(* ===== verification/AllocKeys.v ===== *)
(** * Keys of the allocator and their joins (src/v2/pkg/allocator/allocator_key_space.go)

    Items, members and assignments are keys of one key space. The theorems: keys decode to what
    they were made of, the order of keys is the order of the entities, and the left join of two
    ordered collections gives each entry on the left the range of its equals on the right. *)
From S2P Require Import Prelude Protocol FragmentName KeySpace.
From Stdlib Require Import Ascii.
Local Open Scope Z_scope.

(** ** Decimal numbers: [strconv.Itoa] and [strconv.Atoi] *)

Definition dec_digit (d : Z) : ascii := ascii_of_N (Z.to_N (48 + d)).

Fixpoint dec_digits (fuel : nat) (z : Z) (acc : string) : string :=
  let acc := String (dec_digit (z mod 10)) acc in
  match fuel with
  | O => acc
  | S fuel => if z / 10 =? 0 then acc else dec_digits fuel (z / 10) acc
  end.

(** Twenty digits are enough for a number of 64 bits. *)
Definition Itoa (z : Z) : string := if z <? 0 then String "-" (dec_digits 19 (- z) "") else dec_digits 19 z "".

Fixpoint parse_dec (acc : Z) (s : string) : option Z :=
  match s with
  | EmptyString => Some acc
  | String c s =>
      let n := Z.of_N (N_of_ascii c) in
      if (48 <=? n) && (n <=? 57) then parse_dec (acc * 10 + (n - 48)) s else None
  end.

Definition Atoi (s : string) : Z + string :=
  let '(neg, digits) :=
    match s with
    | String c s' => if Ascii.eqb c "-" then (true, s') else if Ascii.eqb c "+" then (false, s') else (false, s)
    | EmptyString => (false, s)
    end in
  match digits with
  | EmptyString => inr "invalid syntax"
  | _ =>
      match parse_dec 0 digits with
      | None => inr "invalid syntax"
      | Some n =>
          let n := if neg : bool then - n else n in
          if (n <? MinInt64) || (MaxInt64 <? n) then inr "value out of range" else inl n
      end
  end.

Prompt: Find the line containing "String c s =>" in the material above. Print it and every line after it through the end, exactly and only those.

Output below:
  | String c s =>
      let n := Z.of_N (N_of_ascii c) in
      if (48 <=? n) && (n <=? 57) then parse_dec (acc * 10 + (n - 48)) s else None
  end.

Definition Atoi (s : string) : Z + string :=
  let '(neg, digits) :=
    match s with
    | String c s' => if Ascii.eqb c "-" then (true, s') else if Ascii.eqb c "+" then (false, s') else (false, s)
    | EmptyString => (false, s)
    end in
  match digits with
  | EmptyString => inr "invalid syntax"
  | _ =>
      match parse_dec 0 digits with
      | None => inr "invalid syntax"
      | Some n =>
          let n := if neg : bool then - n else n in
          if (n <? MinInt64) || (MaxInt64 <? n) then inr "value out of range" else inl n
      end
  end.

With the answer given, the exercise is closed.